On this diagram, the horizontal axis measures the extent to which people agree on cause and effect and how goals will be achieved. The vertical axis measures the extent to which people involved agree on everything from the goal to the outcome they seek, to their values and priorities, and to which trade-offs they’re willing to make to achieve results. On the right side of the diagram, strong agreement implies consensus on processes to reach a particular outcome, whereas little agreement places stakeholders on the left side. Your starting point depends on alignment around what stakeholders want and their agreement on how to get there.
Here are a few examples to illustrate the theory. One of the trickiest parts of a higher education president’s role is getting consensus on how to move an institution forward. Expensive higher education models are colliding with low-cost, technology-enabled learning solutions. Stressors such as shrinking numbers of high school graduates and turbulent debates over what schools can and cannot teach make it imperative for leaders to chart a path forward. It’s not unusual to see presidential tenures end after just three to five years.
Using the tools of cooperation, leaders can quickly understand the level of agreement within their college or university and then use the right tools to forge ahead. If stakeholders disagree on goals and how to achieve them, power tools are most effective. In higher education, threats and coercion may not work; instead, hiring and promotions, financial incentives, and negotiation within specific campus groups are a way forward.
If stakeholders agree on goals but disagree on how to achieve them, leadership tools like lofty vision statements and role modeling will rally individuals to the cause, even if they disagree on tactics or processes. If stakeholders agree on both goals and how to achieve them, you have a strong culture. Culture tools, such as rituals and folklore, will keep everyone moving in the same direction. Finally, if stakeholders disagree on goals but agree on how to achieve them, focus on management tools like measurement systems, standard operating procedures, and training. As you can see, getting the diagnosis right has profound implications for how to roll out any proposed changes.
Now let’s think about the tools of cooperation on an even greater scale. America’s working mothers are plagued by depression, anxiety, and burnout at higher rates than both working fathers and coworkers without children. In fact, mental illness is a leading cause of maternal mortality, which the CDC recently identified as preventable in 84% of cases. Meanwhile, missed workdays and associated healthcare costs for mental health issues cost the U.S. economy over $47.6 billion in 2020.
What’s got to give to improve working mothers’ health and reduce spending? According to the tools of cooperation, progress relies on consensus on the root cause as well as the goal. Nationally, there is a lack of clarity on the goal of improving maternal health. Do we ultimately want less stress on the healthcare system by reducing costs, a more productive workforce with low turnover, or both—or something else entirely? Without societal agreement, the pressure rests on the working mother to solve a national problem—and that’s not going to work.

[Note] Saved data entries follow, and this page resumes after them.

(** * Maze generation core of JNicksKnacks: grid model, randomized DFS carver,
      Wilson's algorithm and the cancellable delay; the drawing of the maze
      on the canvas; the drag-select grid.

    The development embeds the TypeScript source shallowly.  Cell objects live
    in the two-dimensional array [Maze.cells] and nowhere else, so a reference
    to a Cell is modelled by its position [(x, y)] in that array (the object
    stored at [cells[y][x]]); [===] on Cell references is equality of
    positions.  Mutation of a Cell through a reference is an update of the
    array at that position, which keeps the aliasing of the source: every
    holder of the reference sees the update.

    The drawing code is embedded as the sequence of calls it makes on the
    canvas context, with the arithmetic of the coordinates left to the host.
    The drag-select grid is embedded as its handlers, acting on the two
    state cells of the component and on the console. *)

From Stdlib Require Import ZArith QArith Qround List String Ascii Lia Permutation.
From Stdlib Require Import DecimalString DecimalZ DecimalPos Sorted.
From stdpp Require Import base relations list.

Local Open Scope Z_scope.

(** ** JavaScript arrays and Sets *)

(** [arr[i]] for a number [i]: [undefined] (here [None]) outside the array. *)
Definition js_get {A} (arr : list A) (i : Z) : option A :=
  if i <? 0 then None else arr !! Z.to_nat i.

(** [arr[i] = v] for [0 <= i <= arr.length]; an assignment at [arr.length]
    extends the array by one element.  Assignments further out would leave
    holes; the source makes none and they leave the array as it is here. *)
Definition js_set {A} (arr : list A) (i : Z) (v : A) : list A :=
  if (0 <=? i) && (i <? Z.of_nat (length arr)) then <[Z.to_nat i := v]> arr
  else if i =? Z.of_nat (length arr) then arr ++ [v]
  else arr.

(** [arr.indexOf(v)]: the first index holding [v], or [-1]. *)
Fixpoint indexOf {A} (eqb : A -> A -> bool) (arr : list A) (v : A) : Z :=
  match arr with
  | [] => -1
  | a :: arr' =>
      if eqb a v then 0
      else let i := indexOf eqb arr' v in if i =? -1 then -1 else i + 1
  end.

(** [arr.slice(0, n)] for [n >= 0]. *)
Definition slice0 {A} (arr : list A) (n : Z) : list A := take (Z.to_nat n) arr.

(** [for (let i = lo; i < hi; i++) body], threading the mutated state. *)
Definition for_range {S} (lo hi : Z) (body : Z -> S -> S) (s : S) : S :=
  fold_left (fun s i => body i s) (seqZ lo (hi - lo)) s.

(** A reference to a Cell: the position of the object in [Maze.cells]. *)
Abbreviation Ref := (Z * Z)%type.

Definition ref_eqb (a b : Ref) : bool := (a.1 =? b.1) && (a.2 =? b.2).

(** A JavaScript [Set]: insertion-ordered, without duplicates. *)
Abbreviation JSet A := (list A) (only parsing).

Section JSetOps.
Context {A : Type} (eqb : A -> A -> bool).

Definition Set_has (s : JSet A) (v : A) : bool := existsb (eqb v) s.

Definition Set_add (s : JSet A) (v : A) : JSet A :=
  if Set_has s v then s else s ++ [v].

Definition Set_delete (s : JSet A) (v : A) : JSet A :=
  List.filter (fun w => negb (eqb v w)) s.

(** [new Set(arr)] *)
Definition Set_of (arr : list A) : JSet A := fold_left Set_add arr [].
End JSetOps.

Definition Set_size {A} (s : JSet A) : Z := Z.of_nat (length s).

(** ** Randomization utilities *)

(** A completion of a call: a normal value, or a thrown [Error(msg)]. *)
Inductive completion (T : Type) : Type :=
| Normal (v : T)
| Throw (msg : string).
Arguments Normal {T} v.
Arguments Throw {T} msg.

(** The argument type [Set<T> | T[]] of [randomMember]. *)
Inductive Group (T : Type) : Type :=
| GSet (items : JSet T)
| GArray (items : list T).
Arguments GSet {T} items.
Arguments GArray {T} items.

(** A result of [Math.random()] is a real in [[0, 1)]; the model takes it as
    an exact rational. *)
Definition unit_interval (r : Q) : Prop := (0 <= r)%Q /\ (r < 1)%Q.

(** [randomMember(group)], given the value [random] that its one call of
    [Math.random()] returns.  The result of [items[randomIndex]] is [None]
    when JavaScript would give [undefined]. *)
Definition randomMember {T} (random : Q) (group : Group T) : completion (option T) :=
  if match group with
     | GSet s => Set_size s =? 0
     | GArray a => Z.of_nat (length a) =? 0
     end
  then Throw "empty group"%string
  else
    let items := match group with GSet s => s | GArray a => a end in
    let randomIndex := Qfloor (random * inject_Z (Z.of_nat (length items))) in
    Normal (js_get items randomIndex).

(** ** Grid graph model *)

Module Cell.
Record t : Type := mk {
  x : Z;
  y : Z;
  edges : list Ref;
  neighbors : list Ref
}.

(** [new Cell(x, y)]: the default [neighbors = []] is a fresh array per call. *)
Definition new (x y : Z) : t :=
  {| x := x; y := y; edges := []; neighbors := [] |}.

Definition push_edge (r : Ref) (c : t) : t :=
  {| x := x c; y := y c; edges := edges c ++ [r]; neighbors := neighbors c |}.

Definition push_neighbor (r : Ref) (c : t) : t :=
  {| x := x c; y := y c; edges := edges c; neighbors := neighbors c ++ [r] |}.

(** [this.neighbors.filter(neighbor => !this.edges.find(cell => cell === neighbor))] *)
Definition uncarvedEdges (c : t) : list Ref :=
  List.filter
    (fun neighbor =>
       negb (match List.find (fun cell => ref_eqb cell neighbor) (edges c) with
             | Some _ => true
             | None => false
             end))
    (neighbors c).
End Cell.

(** The array of arrays holding the Cell objects. *)
Abbreviation Cells := (list (list Cell.t)).

(** [cells[y][x]] *)
Definition deref (cells : Cells) (r : Ref) : option Cell.t :=
  match js_get cells r.2 with
  | Some row => js_get row r.1
  | None => None
  end.

(** Mutation of the object behind reference [r]. *)
Definition modify (r : Ref) (f : Cell.t -> Cell.t) (cells : Cells) : Cells :=
  if (r.1 <? 0) || (r.2 <? 0) then cells
  else alter (alter f (Z.to_nat r.1)) (Z.to_nat r.2) cells.

(** [this_.carveEdge(neighbor)]: two pushes, in this order, on the shared
    store; when both references are the same object it receives both. *)
Definition carveEdge (this_ neighbor : Ref) (cells : Cells) : Cells :=
  modify neighbor (Cell.push_edge this_) (modify this_ (Cell.push_edge neighbor) cells).

(** [cells.flat()]: the references to all cells, row by row. *)
Definition flat (cells : Cells) : list Ref :=
  mjoin (imap (fun y row => imap (fun x _ => (Z.of_nat x, Z.of_nat y)) row) cells).

Module Maze.
Record t : Type := mk {
  width : Z;
  height : Z;
  cells : Cells;
  start : option Ref;
  end_ : option Ref
}.

(** First pass of the constructor: allocate the cells. *)
Definition generate_cells (width height : Z) : Cells :=
  for_range 0 height
    (fun y cells =>
       let cells := js_set cells y [] in
       for_range 0 width
         (fun x cells =>
            match js_get cells y with
            | Some row => js_set cells y (js_set row x (Cell.new x y))
            | None => cells
            end)
         cells)
    [].

(** Second pass: wire the neighbors, in the order left, right, top, bottom. *)
Definition setup_neighbors (width height : Z) (cells : Cells) : Cells :=
  for_range 0 height
    (fun y cells =>
       for_range 0 width
         (fun x cells =>
            let cell := (x, y) in
            let cells :=
              if 0 <? x then modify cell (Cell.push_neighbor (x - 1, y)) cells else cells in
            let cells :=
              if x <? width - 1 then modify cell (Cell.push_neighbor (x + 1, y)) cells else cells in
            let cells :=
              if 0 <? y then modify cell (Cell.push_neighbor (x, y - 1)) cells else cells in
            let cells :=
              if y <? height - 1 then modify cell (Cell.push_neighbor (x, y + 1)) cells else cells in
            cells)
         cells)
    cells.

(** [new Maze(width, height)] *)
Definition new (width height : Z) : t :=
  {| width := width;
     height := height;
     cells := setup_neighbors width height (generate_cells width height);
     start := None;
     end_ := None |}.

(** [getCell(x, y)]: the reference to the cell, or [null]. *)
Definition getCell (m : t) (x y : Z) : option Ref :=
  if (x <? 0) || (x >=? width m) || (y <? 0) || (y >=? height m) then None
  else match deref (cells m) (x, y) with
       | Some _ => Some (x, y)
       | None => None
       end.

Definition with_cells (m : t) (cs : Cells) : t :=
  {| width := width m; height := height m; cells := cs;
     start := start m; end_ := end_ m |}.
End Maze.

(** ** Randomized depth-first carver *)

Module DFS.
(** The state the carver mutates: the maze, the closure variable [visited],
    and the number of [shuffle] calls made so far.  The keys of [visited]
    are the strings [`${x},${y}`]; that template is injective on pairs of
    integers and the pair itself stands for the key. *)
Record State : Type := mkState {
  maze : Maze.t;
  visited : JSet (Z * Z);
  shuffles : nat
}.
(* ===== verification/Handle.v ===== *)
(** Handles and the handle manager (src/core/handle.go).

    A [Handle] object is never written after [AllocateHandle] has built it, so a
    [*Handle] is modelled by the record it points to, [nil] by [None]. The map
    lookups that return a pointer for a missing key return [nil] here too. *)

From S2P Require Import Prelude CoreTypes.

Record Handle := mkHandle {
  h_ID : Z;
  h_ActorID : ActorID;
  h_Name : string;
  h_Node : Z;
  h_IsLocal : bool;
}.

#[export] Instance Handle_eq_dec : EqDecision Handle.
Proof. solve_decision. Defined.

(** [%08x] of a uint32: its eight hexadecimal digits. *)
Definition hex_digit (d : Z) : Ascii.ascii :=
  Ascii.ascii_of_N (Z.to_N (if d <? 10 then 48 + d else 87 + d)).
Fixpoint hex_digits (n : nat) (z : Z) : string :=
  match n with
  | O => EmptyString
  | S n' => String (hex_digit (z / 16 ^ Z.of_nat n' mod 16)) (hex_digits n' z)
  end.

Definition Handle_String (h : Handle) : string :=
  if nonempty (h_Name h)
  then ":" +:+ hex_digits 8 (h_ID h) +:+ "(" +:+ h_Name h +:+ ")"
  else ":" +:+ hex_digits 8 (h_ID h).

Record ServiceAddress := mkServiceAddress {
  sa_Handle : option Handle;
  sa_Name : string;
  sa_Pattern : string;
}.

Definition ServiceAddress_IsValid (sa : ServiceAddress) : bool :=
  bool_decide (is_Some (sa_Handle sa)) || nonempty (sa_Name sa) || nonempty (sa_Pattern sa).

Definition ServiceAddress_String (sa : ServiceAddress) : string :=
  match sa_Handle sa with
  | Some h => Handle_String h
  | None =>
      if nonempty (sa_Name sa) then sa_Name sa
      else if nonempty (sa_Pattern sa) then sa_Pattern sa
      else "<invalid>"
  end.

Record HandleManager := mkHandleManager {
  hm_handles : gmap Z Handle;
  hm_actorToHandle : gmap ActorID Z;
  hm_nameToHandle : gmap string Z;
  hm_handleCounter : Z;
  hm_nodeID : Z;
}.

(** [nodeID<<24 + 1] is computed in uint32. *)
Definition NewHandleManager (nodeID : Z) : HandleManager :=
  mkHandleManager ∅ ∅ ∅ (u32 (u32 (Z.shiftl nodeID 24) + 1)) nodeID.

Definition AllocateHandle (hm : HandleManager) (actorID : ActorID) (name : string)
    : HandleManager * res (option Handle) :=
  match hm_actorToHandle hm !! actorID with
  | Some existingHandleID => (hm, Ok (hm_handles hm !! existingHandleID))
  | None =>
      if nonempty name && bool_decide (is_Some (hm_nameToHandle hm !! name))
      then (hm, Err ("service name '" +:+ name +:+ "' already exists"))
      else
        let handleID := hm_handleCounter hm in
        let handle := mkHandle handleID actorID name (hm_nodeID hm) true in
        (mkHandleManager
           (<[handleID := handle]> (hm_handles hm))
           (<[actorID := handleID]> (hm_actorToHandle hm))
           (if nonempty name then <[name := handleID]> (hm_nameToHandle hm)
            else hm_nameToHandle hm)
           (u32 (handleID + 1))
           (hm_nodeID hm),
         Ok (Some handle))
  end.

Definition GetHandle (hm : HandleManager) (handleID : Z) : option Handle :=
  hm_handles hm !! handleID.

Fewer constituents often lead to quicker consensus, so change might have a better chance if employers leverage policies and workplace benefits that promote maternal health. Walmart’s investment did just this. It now provides dual coverage for pregnant employees nationwide with the intent to address racial inequities in healthcare and improve maternal and infant health for employees and their babies. Policies like this from large employers can help move the country to the right on the cause-and-effect axis, enhancing national consensus on how to improve maternal health.